## GOAL OF THE EXERCISE:
The result should be every line that contains the word "export", taken from the material.

○ ○ ○ ○ ○ ○ ○

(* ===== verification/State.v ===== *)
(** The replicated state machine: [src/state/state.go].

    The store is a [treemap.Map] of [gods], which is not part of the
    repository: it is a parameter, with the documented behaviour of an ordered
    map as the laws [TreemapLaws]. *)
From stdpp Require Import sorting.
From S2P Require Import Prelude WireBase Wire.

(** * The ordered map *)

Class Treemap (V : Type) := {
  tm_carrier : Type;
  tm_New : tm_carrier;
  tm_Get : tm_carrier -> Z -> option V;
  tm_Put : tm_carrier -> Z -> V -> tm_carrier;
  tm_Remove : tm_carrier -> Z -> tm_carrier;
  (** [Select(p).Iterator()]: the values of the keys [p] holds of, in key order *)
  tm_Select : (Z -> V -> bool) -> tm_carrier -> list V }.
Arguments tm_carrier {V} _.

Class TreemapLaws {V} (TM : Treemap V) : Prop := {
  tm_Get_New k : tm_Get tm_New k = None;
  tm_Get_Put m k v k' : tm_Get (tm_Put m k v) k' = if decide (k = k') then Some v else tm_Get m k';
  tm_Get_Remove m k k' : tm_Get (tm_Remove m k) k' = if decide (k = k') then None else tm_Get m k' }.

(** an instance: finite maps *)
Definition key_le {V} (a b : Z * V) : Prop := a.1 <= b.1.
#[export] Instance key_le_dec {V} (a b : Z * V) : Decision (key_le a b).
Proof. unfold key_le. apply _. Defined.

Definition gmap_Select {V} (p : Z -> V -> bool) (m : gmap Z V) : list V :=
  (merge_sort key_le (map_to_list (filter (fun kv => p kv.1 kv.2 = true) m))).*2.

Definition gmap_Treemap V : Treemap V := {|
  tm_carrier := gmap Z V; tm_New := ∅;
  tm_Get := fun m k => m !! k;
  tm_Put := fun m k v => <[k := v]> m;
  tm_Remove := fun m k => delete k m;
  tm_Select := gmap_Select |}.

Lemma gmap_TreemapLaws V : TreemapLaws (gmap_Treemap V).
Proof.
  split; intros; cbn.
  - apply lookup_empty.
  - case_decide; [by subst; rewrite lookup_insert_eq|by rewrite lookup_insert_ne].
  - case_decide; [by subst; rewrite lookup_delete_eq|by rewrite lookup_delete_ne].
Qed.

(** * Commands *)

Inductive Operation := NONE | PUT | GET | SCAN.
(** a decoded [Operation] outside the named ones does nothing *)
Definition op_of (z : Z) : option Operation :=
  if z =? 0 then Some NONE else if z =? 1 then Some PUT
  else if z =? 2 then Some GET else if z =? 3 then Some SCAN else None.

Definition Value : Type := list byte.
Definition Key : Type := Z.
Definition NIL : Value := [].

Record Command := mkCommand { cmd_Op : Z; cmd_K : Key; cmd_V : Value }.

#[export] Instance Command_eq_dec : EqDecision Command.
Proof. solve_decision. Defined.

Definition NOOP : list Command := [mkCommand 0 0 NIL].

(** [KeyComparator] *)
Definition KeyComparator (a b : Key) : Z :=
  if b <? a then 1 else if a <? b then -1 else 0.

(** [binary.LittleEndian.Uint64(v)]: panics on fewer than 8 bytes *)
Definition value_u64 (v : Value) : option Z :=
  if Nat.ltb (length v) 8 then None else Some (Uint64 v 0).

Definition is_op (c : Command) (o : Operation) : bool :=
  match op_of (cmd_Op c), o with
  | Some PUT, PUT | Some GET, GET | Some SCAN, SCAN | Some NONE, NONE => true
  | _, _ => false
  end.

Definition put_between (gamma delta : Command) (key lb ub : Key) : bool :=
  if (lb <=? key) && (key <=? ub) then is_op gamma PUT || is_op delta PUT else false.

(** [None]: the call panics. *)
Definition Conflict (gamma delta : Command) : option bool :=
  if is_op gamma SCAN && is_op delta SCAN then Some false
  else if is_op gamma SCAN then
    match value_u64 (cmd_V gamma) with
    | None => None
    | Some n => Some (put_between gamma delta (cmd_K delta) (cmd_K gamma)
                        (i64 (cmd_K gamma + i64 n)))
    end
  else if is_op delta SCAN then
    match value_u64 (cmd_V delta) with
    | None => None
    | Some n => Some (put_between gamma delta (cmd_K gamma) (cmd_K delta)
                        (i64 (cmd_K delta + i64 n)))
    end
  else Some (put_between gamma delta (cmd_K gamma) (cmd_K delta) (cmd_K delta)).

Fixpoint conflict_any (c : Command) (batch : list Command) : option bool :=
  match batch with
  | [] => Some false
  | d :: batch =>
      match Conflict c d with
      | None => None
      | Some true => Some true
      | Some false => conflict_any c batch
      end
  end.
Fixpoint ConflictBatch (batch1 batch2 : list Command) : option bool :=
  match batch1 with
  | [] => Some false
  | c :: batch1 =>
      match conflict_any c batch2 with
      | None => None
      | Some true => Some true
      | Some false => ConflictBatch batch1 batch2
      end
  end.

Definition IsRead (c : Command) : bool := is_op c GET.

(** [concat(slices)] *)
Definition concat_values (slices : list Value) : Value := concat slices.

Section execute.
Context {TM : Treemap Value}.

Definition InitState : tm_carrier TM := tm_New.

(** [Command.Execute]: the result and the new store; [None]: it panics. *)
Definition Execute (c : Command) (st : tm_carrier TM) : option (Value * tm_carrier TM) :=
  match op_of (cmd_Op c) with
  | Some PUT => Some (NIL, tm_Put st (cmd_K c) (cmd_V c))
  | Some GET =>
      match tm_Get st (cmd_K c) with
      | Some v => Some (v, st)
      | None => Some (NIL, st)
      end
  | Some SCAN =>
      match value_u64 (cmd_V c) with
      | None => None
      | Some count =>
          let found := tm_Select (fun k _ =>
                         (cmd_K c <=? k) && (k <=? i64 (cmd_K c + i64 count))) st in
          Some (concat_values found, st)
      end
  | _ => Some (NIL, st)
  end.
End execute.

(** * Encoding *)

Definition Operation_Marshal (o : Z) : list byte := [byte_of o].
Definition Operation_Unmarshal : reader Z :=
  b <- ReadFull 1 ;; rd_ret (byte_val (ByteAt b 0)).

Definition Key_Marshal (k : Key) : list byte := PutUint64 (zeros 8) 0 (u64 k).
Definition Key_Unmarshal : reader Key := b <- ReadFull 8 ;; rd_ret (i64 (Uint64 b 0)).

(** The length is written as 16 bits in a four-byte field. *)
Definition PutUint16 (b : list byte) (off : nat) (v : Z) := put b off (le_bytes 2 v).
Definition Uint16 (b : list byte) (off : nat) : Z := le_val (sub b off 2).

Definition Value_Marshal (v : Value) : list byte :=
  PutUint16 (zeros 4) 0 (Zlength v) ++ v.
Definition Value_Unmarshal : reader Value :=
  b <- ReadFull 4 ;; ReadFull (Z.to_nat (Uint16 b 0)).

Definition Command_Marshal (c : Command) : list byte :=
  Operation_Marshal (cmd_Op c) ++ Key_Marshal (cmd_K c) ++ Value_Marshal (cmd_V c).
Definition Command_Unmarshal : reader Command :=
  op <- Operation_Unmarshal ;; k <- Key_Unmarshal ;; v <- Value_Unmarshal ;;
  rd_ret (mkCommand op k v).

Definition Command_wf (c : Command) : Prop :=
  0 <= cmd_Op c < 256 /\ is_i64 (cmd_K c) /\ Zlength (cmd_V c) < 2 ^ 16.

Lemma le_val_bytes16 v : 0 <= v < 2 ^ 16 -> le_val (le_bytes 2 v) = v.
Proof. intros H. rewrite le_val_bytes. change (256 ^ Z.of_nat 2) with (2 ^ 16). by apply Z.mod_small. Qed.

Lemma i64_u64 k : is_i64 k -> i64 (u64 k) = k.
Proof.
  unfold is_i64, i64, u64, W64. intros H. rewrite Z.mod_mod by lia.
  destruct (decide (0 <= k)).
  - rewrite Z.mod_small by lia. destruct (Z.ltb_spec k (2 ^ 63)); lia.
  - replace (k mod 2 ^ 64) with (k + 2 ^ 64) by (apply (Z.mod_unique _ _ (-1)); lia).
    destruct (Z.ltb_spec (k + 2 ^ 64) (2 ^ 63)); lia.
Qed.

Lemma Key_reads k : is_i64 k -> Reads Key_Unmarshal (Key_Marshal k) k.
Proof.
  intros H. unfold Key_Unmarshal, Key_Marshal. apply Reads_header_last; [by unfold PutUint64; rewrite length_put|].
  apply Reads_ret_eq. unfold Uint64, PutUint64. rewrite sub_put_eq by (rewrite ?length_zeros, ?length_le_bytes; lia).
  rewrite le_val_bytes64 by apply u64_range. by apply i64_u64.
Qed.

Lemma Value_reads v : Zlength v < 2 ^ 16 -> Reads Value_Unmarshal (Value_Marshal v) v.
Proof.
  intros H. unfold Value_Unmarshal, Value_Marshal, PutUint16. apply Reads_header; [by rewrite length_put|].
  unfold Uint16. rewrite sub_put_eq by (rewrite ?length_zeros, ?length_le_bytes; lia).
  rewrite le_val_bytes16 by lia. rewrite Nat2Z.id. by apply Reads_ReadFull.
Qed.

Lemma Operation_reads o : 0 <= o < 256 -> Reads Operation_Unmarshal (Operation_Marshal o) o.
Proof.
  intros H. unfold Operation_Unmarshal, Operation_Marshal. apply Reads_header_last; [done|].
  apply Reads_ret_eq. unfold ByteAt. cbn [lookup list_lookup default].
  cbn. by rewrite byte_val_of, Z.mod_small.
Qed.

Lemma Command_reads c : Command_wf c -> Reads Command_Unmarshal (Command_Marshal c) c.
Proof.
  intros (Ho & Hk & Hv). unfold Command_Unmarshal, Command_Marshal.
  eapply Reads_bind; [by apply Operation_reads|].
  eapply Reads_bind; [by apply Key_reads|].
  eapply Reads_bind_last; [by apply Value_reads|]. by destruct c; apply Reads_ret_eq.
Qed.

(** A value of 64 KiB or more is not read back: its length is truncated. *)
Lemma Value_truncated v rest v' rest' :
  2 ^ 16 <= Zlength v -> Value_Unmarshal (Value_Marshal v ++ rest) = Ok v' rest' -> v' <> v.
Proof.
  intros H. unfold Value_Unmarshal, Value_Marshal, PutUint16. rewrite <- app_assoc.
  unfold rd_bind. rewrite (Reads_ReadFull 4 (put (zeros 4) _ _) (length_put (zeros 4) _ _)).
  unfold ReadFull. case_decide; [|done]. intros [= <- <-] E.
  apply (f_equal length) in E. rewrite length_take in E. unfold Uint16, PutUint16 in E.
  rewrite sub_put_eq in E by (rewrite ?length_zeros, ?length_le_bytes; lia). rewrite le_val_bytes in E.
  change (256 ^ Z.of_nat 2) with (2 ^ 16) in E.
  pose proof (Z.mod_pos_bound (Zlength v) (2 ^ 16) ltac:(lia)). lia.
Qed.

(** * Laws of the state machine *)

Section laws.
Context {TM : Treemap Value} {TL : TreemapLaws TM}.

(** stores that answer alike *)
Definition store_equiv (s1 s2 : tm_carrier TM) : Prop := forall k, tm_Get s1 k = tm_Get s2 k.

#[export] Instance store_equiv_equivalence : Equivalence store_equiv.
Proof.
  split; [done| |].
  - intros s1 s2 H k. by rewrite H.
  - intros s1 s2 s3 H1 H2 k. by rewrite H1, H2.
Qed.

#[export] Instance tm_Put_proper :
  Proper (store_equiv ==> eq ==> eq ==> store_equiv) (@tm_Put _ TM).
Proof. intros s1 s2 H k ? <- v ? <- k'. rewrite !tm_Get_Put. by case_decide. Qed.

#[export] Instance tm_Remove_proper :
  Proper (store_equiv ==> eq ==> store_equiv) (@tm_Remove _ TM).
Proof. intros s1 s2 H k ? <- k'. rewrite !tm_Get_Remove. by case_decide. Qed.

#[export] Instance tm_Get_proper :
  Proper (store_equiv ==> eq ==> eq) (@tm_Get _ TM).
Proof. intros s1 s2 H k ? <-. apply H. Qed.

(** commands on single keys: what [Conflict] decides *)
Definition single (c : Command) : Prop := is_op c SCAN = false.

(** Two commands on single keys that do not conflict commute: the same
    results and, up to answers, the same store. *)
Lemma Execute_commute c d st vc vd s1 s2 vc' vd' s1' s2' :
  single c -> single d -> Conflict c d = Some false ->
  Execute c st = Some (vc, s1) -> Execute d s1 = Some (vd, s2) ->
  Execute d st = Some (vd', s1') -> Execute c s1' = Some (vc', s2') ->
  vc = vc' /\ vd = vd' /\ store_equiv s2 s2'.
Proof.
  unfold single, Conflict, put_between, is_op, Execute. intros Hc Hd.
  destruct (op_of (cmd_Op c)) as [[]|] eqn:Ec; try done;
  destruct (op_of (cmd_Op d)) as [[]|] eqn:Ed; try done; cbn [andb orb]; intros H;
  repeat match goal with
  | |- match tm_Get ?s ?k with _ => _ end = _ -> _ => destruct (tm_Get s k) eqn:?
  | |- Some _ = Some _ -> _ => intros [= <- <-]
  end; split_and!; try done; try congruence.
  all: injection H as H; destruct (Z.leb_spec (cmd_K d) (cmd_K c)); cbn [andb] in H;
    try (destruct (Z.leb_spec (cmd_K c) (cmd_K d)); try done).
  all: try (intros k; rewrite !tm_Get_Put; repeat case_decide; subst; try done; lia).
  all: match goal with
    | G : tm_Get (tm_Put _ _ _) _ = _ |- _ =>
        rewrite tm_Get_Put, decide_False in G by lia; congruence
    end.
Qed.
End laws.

○ ○ ○ ○ ○ ○ ○

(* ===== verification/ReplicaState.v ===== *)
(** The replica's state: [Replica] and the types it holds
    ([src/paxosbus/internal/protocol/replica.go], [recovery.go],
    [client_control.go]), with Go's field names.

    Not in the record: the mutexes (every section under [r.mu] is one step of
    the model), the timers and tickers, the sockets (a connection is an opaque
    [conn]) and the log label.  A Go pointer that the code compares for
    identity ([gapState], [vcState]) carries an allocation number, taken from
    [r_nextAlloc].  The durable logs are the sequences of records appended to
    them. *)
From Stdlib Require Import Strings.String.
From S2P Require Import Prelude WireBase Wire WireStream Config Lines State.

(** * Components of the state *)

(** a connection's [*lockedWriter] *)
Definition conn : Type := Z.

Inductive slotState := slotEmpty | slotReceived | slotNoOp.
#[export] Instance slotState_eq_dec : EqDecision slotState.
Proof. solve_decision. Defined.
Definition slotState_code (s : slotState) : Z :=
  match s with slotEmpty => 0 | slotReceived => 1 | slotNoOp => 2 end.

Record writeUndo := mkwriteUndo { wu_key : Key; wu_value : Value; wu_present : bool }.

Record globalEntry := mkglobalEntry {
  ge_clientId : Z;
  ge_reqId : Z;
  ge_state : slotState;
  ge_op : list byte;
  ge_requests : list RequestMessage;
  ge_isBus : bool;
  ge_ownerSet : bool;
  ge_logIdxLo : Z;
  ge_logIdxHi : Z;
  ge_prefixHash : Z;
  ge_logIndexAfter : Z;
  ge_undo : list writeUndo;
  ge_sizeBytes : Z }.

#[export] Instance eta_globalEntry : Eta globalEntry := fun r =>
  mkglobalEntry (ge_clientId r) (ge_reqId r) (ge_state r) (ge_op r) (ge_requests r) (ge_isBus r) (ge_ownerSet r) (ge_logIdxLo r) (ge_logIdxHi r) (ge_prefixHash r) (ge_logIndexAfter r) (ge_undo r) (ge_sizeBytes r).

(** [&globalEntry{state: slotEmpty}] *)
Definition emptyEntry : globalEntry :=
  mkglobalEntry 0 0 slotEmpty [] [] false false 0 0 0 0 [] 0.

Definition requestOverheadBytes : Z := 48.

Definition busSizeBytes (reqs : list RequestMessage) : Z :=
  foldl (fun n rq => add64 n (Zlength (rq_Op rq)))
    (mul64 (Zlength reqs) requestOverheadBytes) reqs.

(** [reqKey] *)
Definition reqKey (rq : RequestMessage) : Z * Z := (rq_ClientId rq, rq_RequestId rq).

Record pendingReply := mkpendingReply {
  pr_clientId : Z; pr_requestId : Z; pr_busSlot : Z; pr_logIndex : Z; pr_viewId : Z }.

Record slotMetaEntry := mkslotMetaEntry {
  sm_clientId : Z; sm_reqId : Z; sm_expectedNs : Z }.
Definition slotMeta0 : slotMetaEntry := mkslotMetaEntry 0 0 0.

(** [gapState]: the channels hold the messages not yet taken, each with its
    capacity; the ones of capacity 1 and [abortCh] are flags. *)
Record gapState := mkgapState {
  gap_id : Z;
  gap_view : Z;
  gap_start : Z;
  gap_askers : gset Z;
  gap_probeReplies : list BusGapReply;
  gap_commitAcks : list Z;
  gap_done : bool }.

○ ○ ○ ○ ○ ○ ○

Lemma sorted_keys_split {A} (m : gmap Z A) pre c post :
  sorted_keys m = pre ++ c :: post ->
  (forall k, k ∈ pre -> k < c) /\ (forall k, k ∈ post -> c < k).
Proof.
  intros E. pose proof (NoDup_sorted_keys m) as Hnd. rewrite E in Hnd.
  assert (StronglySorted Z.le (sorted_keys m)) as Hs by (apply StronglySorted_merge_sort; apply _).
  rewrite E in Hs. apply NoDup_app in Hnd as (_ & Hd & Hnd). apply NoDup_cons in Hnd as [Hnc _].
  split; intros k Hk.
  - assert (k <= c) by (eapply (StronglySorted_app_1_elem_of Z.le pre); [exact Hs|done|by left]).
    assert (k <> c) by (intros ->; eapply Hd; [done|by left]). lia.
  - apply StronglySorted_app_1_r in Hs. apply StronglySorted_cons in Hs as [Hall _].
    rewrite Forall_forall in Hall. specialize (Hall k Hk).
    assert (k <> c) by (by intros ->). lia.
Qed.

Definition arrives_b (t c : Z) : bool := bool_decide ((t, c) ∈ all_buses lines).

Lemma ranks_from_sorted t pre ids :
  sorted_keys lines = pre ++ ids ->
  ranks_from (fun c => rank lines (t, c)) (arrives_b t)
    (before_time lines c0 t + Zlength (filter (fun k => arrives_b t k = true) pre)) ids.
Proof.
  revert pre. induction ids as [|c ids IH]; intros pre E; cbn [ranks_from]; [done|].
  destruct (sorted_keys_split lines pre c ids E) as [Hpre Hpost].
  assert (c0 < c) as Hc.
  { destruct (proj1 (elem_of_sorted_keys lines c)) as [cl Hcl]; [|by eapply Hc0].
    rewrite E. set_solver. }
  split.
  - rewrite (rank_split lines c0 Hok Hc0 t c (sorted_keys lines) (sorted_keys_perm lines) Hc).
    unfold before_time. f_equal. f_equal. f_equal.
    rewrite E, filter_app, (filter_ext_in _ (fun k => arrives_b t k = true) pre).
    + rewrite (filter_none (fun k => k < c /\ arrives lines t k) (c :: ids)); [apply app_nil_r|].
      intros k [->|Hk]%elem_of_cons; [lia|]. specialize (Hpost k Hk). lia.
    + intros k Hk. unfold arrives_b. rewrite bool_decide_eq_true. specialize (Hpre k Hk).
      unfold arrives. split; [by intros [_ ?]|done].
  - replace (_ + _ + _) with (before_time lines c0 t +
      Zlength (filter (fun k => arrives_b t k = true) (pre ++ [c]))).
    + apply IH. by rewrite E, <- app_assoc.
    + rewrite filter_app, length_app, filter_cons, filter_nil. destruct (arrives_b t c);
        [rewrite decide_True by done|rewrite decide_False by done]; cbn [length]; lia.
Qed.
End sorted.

○ ○ ○ ○ ○ ○ ○

## ANSWER BOX:
#[export] Instance key_le_dec {V} (a b : Z * V) : Decision (key_le a b).
#[export] Instance Command_eq_dec : EqDecision Command.
#[export] Instance store_equiv_equivalence : Equivalence store_equiv.
#[export] Instance tm_Put_proper :
#[export] Instance tm_Remove_proper :
#[export] Instance tm_Get_proper :
#[export] Instance slotState_eq_dec : EqDecision slotState.
#[export] Instance eta_globalEntry : Eta globalEntry := fun r =>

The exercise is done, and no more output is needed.